(DATASET RECORDS):
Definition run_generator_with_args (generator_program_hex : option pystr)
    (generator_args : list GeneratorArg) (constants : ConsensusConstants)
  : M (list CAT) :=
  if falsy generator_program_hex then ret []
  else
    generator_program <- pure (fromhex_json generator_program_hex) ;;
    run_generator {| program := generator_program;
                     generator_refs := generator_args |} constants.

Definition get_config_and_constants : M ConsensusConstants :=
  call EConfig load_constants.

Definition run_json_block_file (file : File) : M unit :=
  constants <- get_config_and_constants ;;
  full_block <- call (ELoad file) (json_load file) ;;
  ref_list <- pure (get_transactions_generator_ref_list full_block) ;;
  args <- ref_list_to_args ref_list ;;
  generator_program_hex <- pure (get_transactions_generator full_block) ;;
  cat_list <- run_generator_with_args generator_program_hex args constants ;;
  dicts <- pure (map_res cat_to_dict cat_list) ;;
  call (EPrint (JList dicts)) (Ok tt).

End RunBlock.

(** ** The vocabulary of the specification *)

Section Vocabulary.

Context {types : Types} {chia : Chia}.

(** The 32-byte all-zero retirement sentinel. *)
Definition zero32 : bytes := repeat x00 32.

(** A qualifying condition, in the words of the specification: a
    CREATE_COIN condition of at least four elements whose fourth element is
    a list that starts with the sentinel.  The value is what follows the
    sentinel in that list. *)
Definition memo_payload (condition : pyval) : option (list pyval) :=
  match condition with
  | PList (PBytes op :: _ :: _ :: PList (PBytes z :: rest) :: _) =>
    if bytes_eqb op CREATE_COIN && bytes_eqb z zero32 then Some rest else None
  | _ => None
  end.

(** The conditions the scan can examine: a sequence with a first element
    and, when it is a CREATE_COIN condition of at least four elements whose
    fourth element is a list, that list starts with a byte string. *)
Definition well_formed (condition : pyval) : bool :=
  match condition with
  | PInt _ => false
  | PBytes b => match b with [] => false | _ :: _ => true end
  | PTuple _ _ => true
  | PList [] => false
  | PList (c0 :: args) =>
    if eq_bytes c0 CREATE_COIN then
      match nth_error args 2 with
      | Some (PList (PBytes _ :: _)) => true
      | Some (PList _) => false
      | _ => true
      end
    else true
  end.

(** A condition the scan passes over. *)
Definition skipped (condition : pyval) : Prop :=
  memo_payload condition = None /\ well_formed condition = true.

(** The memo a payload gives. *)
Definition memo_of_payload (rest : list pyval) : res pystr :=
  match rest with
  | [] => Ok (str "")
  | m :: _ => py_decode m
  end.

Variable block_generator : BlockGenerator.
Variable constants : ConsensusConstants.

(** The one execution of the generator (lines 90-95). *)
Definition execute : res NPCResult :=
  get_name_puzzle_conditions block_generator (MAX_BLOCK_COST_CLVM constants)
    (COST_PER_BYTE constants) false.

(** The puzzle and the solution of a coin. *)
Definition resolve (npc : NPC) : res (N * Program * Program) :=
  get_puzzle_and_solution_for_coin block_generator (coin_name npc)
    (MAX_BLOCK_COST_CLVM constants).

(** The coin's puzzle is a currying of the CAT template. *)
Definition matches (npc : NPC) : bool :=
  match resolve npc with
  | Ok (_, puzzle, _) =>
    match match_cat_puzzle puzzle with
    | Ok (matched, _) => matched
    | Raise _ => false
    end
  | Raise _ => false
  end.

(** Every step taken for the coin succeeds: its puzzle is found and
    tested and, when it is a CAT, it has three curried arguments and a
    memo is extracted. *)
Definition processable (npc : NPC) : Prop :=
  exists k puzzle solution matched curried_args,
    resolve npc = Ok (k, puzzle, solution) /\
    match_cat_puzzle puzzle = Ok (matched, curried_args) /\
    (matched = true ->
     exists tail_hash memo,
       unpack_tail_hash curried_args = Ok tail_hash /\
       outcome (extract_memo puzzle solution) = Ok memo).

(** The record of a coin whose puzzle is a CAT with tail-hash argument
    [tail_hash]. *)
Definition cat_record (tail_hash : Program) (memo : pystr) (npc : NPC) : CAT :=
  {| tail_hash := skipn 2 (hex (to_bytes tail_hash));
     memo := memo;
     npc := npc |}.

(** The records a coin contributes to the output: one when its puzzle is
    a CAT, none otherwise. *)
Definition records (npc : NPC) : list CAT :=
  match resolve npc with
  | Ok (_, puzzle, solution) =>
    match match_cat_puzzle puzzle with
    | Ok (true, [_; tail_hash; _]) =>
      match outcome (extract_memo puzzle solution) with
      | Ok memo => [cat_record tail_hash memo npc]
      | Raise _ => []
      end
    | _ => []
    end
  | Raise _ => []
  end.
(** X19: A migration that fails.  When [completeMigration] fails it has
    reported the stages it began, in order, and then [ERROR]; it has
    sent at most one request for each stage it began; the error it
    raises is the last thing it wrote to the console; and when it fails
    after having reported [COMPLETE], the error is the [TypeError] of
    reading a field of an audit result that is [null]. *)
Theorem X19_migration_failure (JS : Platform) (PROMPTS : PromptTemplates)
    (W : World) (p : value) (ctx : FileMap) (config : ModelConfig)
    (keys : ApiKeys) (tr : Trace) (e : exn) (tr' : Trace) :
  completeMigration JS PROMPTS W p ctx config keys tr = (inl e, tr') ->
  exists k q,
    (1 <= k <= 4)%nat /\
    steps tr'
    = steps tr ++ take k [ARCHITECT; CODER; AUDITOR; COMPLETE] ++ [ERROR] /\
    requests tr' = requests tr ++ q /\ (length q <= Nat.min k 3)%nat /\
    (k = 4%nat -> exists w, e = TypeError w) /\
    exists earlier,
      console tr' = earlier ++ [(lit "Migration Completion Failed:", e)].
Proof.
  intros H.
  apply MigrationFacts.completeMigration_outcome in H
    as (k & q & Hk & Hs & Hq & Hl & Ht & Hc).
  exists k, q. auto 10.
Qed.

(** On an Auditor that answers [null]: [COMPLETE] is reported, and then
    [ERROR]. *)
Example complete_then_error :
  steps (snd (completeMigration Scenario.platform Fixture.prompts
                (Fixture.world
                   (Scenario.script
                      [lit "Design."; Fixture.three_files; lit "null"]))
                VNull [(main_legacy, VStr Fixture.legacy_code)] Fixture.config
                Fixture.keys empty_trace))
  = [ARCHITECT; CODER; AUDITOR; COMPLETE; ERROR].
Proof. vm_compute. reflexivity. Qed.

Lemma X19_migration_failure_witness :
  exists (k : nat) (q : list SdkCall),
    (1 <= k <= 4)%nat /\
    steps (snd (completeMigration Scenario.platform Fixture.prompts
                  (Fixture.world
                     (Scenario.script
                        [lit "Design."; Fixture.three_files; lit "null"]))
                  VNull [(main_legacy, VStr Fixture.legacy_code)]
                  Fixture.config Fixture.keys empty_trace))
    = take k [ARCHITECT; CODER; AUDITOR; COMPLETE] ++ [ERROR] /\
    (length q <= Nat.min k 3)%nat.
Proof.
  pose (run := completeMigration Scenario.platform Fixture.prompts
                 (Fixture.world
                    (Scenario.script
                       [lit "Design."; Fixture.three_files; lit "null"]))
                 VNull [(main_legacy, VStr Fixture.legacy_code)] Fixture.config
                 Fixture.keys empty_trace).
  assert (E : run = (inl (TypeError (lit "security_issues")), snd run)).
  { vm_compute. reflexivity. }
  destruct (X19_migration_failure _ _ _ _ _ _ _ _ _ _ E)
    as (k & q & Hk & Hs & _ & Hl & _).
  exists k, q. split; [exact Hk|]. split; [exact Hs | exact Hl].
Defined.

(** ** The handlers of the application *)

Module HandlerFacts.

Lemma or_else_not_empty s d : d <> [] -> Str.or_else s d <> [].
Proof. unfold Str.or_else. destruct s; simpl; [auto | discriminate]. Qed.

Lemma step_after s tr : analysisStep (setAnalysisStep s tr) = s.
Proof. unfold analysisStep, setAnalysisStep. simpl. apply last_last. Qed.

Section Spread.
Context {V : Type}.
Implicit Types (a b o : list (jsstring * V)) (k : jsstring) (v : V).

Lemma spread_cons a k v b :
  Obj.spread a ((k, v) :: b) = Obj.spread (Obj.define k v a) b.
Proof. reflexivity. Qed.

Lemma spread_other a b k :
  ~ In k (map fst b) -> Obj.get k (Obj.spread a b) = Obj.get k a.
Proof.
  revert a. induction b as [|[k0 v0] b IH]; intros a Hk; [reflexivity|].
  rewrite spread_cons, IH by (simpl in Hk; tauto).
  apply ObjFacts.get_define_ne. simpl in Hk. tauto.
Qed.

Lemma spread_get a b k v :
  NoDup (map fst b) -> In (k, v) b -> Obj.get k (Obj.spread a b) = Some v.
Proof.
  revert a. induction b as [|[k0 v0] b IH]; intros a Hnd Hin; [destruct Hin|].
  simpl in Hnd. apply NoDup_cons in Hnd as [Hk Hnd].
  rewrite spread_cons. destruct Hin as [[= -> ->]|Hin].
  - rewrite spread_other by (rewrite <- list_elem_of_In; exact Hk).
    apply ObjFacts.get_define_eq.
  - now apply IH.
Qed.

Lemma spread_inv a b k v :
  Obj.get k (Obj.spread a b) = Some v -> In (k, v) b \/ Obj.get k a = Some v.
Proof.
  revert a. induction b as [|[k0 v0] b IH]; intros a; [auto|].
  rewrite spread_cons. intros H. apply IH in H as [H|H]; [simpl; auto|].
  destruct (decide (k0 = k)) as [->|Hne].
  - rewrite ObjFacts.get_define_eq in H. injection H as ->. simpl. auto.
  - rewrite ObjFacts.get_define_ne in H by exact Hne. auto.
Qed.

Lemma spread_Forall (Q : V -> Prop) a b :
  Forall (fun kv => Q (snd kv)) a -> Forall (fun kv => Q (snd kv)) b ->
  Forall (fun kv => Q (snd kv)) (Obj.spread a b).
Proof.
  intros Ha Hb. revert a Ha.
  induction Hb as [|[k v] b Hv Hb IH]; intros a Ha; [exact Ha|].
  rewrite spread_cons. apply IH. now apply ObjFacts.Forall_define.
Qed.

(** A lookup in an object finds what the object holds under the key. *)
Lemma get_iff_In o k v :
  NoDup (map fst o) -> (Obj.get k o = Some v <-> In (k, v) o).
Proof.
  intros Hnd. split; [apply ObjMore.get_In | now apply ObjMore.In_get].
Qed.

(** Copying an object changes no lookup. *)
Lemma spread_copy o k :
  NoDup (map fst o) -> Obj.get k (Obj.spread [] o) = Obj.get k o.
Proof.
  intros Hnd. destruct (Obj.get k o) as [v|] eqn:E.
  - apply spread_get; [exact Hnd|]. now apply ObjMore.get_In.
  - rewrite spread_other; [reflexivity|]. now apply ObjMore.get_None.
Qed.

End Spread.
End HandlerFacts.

(WHAT IS NEEDED): Your task is to restate, word for word, the lines from the beginning of the records to the line with "generator_program_hex <- pure", inclusive.

(PROBLEM SOLUTION):
Definition run_generator_with_args (generator_program_hex : option pystr)
    (generator_args : list GeneratorArg) (constants : ConsensusConstants)
  : M (list CAT) :=
  if falsy generator_program_hex then ret []
  else
    generator_program <- pure (fromhex_json generator_program_hex) ;;
    run_generator {| program := generator_program;
                     generator_refs := generator_args |} constants.

Definition get_config_and_constants : M ConsensusConstants :=
  call EConfig load_constants.

Definition run_json_block_file (file : File) : M unit :=
  constants <- get_config_and_constants ;;
  full_block <- call (ELoad file) (json_load file) ;;
  ref_list <- pure (get_transactions_generator_ref_list full_block) ;;
  args <- ref_list_to_args ref_list ;;
  generator_program_hex <- pure (get_transactions_generator full_block) ;;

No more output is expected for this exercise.